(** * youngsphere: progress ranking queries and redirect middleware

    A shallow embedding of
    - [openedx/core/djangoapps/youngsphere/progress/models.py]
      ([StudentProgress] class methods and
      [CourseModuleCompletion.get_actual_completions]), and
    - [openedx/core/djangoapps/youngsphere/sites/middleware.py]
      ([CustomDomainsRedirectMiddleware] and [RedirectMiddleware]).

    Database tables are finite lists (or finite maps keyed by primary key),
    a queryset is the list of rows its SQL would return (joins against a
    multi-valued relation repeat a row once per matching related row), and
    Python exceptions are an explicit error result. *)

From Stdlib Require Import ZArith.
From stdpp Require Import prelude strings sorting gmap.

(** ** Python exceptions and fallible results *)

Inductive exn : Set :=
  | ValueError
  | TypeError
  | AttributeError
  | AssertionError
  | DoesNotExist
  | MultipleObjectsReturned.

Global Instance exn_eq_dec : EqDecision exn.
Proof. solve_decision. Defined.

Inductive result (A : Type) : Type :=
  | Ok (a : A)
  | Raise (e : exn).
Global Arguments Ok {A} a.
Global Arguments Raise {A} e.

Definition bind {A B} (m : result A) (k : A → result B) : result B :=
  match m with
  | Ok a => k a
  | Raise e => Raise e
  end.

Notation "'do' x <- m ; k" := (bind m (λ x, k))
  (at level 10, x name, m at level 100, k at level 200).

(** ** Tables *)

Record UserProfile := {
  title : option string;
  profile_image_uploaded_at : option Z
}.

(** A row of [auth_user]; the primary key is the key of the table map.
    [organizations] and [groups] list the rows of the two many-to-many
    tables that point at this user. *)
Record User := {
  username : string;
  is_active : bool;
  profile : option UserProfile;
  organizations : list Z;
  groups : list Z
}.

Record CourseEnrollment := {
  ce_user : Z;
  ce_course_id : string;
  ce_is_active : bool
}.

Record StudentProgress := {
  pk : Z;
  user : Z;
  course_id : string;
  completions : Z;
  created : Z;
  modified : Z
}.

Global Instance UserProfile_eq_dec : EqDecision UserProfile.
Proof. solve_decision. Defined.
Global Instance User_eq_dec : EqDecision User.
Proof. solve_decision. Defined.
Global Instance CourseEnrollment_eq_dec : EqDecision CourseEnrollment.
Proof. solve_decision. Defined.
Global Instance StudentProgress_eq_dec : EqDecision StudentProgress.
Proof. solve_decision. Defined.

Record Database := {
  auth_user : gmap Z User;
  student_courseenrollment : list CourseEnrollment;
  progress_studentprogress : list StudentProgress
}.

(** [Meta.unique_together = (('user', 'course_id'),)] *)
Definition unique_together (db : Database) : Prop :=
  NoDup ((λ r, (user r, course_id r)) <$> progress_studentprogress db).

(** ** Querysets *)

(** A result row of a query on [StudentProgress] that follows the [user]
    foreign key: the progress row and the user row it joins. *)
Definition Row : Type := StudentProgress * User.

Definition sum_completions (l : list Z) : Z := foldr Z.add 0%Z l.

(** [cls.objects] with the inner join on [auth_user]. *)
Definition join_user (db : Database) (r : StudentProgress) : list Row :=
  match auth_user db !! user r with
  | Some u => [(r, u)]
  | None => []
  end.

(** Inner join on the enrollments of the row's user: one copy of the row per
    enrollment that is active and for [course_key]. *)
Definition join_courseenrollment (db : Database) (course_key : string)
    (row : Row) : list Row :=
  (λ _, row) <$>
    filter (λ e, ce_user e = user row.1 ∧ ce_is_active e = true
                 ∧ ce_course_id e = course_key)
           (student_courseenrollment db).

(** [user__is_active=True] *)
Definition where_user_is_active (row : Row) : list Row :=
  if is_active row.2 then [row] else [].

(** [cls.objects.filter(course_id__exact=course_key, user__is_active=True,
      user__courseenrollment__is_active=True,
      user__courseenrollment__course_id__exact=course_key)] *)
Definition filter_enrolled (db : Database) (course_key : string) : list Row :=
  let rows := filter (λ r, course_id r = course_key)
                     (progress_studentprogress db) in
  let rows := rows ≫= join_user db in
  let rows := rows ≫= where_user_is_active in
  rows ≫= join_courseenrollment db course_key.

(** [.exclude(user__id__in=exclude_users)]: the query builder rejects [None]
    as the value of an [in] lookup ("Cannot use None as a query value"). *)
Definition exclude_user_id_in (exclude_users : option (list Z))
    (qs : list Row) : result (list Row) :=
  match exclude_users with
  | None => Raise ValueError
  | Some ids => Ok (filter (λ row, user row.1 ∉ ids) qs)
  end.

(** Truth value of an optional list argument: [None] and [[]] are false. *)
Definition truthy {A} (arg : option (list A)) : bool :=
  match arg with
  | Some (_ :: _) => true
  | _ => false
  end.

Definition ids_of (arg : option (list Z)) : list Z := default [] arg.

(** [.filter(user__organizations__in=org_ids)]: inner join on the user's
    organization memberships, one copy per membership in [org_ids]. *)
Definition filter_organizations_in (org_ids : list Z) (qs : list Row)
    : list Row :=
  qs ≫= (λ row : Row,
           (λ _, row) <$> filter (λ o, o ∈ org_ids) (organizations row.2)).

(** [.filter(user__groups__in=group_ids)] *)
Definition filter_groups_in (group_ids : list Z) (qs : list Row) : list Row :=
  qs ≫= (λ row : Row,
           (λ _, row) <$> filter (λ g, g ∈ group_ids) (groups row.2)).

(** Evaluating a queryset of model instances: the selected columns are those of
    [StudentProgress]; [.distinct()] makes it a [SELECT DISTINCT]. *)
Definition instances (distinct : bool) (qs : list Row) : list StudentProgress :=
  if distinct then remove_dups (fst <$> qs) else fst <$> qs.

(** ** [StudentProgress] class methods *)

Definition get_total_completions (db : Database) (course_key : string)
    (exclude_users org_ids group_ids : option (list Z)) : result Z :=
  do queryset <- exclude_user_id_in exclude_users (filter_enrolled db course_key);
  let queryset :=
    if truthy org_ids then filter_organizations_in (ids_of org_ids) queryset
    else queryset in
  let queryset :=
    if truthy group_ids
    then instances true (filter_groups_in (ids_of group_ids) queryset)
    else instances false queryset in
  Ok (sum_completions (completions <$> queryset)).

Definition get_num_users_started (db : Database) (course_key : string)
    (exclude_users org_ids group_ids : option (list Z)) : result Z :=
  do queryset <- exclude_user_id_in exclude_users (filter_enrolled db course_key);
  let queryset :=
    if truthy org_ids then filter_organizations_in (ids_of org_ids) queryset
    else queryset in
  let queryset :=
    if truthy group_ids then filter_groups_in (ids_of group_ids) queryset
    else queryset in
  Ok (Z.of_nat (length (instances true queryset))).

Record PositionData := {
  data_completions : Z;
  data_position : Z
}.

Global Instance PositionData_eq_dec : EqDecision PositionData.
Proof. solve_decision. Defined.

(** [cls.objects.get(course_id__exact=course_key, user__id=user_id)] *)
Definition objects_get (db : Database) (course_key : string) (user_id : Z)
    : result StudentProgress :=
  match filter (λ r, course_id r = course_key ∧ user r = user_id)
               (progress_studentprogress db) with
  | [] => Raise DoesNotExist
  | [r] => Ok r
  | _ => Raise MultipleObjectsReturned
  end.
+--
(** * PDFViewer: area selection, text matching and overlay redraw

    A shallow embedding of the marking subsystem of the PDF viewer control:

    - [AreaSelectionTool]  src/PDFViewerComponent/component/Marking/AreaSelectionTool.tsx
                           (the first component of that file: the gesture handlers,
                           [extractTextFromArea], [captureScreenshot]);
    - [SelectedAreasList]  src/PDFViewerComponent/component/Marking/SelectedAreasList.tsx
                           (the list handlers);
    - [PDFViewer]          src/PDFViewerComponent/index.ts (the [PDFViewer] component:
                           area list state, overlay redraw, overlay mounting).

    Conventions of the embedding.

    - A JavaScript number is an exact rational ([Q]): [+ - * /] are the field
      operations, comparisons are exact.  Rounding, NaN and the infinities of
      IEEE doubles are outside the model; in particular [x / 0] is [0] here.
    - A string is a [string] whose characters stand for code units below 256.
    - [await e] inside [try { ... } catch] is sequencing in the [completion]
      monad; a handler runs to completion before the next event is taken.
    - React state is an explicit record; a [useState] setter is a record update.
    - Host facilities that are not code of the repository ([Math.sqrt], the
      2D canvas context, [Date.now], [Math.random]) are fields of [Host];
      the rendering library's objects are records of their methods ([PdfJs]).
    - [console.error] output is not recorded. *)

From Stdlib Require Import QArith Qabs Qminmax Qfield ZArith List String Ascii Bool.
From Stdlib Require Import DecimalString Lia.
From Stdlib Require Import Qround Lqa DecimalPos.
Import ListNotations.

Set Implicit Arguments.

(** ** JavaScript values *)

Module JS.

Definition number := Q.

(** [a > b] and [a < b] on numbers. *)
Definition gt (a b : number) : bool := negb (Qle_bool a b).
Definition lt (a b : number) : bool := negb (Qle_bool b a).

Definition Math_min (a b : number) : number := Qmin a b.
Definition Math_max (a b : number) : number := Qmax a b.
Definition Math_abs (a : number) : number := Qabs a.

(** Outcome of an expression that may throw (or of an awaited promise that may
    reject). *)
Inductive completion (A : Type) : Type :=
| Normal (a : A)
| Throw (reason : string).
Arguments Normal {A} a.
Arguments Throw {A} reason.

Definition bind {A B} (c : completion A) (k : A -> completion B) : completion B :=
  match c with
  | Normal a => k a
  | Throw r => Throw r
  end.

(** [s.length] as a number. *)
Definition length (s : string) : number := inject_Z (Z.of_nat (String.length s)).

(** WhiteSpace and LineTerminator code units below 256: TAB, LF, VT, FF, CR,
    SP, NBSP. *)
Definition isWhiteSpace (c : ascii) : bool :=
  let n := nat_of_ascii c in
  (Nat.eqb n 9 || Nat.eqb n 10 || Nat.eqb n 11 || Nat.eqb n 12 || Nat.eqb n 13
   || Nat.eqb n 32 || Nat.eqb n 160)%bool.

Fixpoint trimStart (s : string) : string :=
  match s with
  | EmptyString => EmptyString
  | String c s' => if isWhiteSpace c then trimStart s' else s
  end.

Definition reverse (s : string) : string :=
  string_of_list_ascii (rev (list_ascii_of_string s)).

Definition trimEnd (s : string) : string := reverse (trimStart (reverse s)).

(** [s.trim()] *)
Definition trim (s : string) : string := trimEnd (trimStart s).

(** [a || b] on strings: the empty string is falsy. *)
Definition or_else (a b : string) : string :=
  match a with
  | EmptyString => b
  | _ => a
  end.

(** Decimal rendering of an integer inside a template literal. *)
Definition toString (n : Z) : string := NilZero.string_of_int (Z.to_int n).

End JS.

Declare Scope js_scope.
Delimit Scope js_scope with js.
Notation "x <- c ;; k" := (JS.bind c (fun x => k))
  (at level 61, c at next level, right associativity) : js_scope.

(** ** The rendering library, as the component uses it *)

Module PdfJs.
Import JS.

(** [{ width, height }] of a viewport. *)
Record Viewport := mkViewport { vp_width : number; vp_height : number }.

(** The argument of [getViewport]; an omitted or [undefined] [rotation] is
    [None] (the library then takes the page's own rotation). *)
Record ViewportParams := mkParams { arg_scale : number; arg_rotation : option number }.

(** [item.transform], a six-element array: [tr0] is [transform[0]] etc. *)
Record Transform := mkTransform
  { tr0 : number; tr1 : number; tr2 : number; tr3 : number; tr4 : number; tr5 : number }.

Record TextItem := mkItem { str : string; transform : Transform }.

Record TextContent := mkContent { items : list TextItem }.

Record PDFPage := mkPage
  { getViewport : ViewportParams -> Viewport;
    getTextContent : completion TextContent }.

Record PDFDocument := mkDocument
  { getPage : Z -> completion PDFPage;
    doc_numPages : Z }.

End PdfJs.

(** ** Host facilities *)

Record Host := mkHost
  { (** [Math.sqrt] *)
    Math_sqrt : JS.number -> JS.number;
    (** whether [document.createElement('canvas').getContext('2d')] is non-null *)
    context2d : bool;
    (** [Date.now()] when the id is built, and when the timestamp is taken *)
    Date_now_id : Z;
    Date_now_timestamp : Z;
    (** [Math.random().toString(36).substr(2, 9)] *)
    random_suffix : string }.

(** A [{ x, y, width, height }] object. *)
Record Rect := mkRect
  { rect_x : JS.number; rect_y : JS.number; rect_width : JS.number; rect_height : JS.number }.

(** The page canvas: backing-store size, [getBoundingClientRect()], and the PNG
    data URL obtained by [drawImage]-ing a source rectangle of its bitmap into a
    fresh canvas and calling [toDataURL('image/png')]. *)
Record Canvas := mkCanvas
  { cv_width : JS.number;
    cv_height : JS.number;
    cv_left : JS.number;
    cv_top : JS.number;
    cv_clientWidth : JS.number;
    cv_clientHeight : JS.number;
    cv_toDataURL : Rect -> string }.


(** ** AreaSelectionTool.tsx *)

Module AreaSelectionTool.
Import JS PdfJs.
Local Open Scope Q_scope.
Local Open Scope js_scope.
+--
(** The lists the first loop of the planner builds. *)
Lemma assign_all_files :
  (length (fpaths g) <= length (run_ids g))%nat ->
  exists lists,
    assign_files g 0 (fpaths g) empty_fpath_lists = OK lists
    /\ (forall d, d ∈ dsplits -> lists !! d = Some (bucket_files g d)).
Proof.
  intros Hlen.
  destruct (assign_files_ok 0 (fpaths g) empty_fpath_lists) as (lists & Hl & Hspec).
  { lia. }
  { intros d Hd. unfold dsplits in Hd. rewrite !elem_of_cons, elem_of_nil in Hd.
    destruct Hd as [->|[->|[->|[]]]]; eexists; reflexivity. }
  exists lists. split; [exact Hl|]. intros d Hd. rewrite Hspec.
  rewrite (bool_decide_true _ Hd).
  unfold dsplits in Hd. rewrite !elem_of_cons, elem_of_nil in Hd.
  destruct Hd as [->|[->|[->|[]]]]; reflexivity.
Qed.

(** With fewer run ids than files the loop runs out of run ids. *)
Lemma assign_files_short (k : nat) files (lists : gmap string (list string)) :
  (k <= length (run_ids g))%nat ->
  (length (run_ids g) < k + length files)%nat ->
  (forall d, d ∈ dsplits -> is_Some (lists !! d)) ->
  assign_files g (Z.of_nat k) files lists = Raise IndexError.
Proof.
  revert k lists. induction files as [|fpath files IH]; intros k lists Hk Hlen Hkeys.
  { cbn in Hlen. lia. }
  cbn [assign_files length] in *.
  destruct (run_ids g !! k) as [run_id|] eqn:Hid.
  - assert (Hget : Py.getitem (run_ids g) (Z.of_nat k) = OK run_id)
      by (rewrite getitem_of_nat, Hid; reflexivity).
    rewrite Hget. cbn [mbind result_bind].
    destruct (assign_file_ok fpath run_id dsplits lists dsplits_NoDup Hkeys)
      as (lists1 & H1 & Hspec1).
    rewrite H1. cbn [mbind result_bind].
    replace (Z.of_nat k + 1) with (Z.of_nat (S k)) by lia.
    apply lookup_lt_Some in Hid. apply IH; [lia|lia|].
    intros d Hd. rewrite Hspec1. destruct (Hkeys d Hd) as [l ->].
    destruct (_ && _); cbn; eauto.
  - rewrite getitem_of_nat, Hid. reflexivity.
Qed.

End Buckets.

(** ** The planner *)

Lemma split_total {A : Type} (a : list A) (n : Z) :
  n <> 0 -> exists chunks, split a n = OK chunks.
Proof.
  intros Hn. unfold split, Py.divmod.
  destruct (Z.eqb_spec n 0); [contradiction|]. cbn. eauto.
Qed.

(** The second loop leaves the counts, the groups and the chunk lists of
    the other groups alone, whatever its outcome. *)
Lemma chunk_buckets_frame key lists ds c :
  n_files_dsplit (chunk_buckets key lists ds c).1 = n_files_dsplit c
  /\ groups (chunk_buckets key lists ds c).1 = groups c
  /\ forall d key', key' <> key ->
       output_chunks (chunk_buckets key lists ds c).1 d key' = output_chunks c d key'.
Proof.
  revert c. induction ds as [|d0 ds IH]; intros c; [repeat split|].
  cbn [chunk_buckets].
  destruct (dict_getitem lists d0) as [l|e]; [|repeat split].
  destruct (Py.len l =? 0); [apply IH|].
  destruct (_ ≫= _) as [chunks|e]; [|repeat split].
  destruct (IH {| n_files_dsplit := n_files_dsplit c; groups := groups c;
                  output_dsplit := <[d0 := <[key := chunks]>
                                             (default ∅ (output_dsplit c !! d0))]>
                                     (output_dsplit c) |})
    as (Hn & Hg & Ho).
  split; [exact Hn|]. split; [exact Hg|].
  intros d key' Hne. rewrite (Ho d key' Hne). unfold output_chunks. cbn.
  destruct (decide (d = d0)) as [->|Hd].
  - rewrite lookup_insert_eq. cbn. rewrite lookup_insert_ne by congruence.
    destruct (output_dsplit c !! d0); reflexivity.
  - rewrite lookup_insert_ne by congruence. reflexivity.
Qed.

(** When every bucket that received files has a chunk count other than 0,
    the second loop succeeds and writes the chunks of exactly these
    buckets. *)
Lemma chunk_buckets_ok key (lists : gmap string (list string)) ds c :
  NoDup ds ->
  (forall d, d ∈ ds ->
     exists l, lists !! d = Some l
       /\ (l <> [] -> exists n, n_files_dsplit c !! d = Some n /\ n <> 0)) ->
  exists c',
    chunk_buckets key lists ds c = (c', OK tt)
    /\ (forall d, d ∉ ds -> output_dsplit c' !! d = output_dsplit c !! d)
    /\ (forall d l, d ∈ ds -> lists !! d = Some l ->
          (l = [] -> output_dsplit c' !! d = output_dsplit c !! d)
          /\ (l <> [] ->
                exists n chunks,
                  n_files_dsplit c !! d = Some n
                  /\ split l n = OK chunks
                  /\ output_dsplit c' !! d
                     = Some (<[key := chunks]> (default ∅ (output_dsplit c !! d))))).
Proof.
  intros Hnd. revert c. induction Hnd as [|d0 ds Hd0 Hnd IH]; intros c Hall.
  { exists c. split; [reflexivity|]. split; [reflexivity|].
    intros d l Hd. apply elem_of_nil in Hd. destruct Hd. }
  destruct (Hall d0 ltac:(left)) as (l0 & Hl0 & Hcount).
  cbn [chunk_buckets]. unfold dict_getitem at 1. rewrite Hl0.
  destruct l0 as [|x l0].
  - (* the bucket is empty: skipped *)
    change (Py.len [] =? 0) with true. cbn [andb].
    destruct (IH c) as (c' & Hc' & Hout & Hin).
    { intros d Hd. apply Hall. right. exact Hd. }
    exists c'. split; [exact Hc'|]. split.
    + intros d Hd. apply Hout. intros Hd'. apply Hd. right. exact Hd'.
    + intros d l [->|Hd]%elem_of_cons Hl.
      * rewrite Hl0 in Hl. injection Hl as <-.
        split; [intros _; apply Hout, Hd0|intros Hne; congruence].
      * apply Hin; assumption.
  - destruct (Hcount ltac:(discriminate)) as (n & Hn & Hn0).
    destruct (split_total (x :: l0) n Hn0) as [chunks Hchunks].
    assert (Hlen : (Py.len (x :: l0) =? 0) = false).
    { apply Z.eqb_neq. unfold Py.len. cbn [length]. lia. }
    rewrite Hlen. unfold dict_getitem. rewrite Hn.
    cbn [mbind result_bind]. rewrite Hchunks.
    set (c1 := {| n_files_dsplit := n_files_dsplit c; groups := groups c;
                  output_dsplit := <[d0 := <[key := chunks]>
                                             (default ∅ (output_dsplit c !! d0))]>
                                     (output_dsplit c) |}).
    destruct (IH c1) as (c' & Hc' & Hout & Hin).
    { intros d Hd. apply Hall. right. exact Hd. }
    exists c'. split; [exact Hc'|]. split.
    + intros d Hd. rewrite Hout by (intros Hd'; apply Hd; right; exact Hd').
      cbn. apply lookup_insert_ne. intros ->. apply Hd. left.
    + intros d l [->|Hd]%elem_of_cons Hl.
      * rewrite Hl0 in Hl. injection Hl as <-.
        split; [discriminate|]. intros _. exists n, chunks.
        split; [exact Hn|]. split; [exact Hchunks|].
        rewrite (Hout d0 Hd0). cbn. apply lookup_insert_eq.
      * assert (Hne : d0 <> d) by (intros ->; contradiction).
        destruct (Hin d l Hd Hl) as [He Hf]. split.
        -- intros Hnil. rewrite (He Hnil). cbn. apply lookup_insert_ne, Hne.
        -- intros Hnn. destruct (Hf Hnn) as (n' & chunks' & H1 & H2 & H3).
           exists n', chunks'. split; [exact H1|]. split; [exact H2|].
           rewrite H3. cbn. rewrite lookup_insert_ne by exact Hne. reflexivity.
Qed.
+--
== Instructions to follow ==
Output exactly one stretch of the listing: from the line containing "(** * youngsphere: progress" through the line containing "multi-valued relation repeat", both end lines included.

== Completed task ==
(** * youngsphere: progress ranking queries and redirect middleware

    A shallow embedding of
    - [openedx/core/djangoapps/youngsphere/progress/models.py]
      ([StudentProgress] class methods and
      [CourseModuleCompletion.get_actual_completions]), and
    - [openedx/core/djangoapps/youngsphere/sites/middleware.py]
      ([CustomDomainsRedirectMiddleware] and [RedirectMiddleware]).

    Database tables are finite lists (or finite maps keyed by primary key),
    a queryset is the list of rows its SQL would return (joins against a
    multi-valued relation repeat a row once per matching related row), and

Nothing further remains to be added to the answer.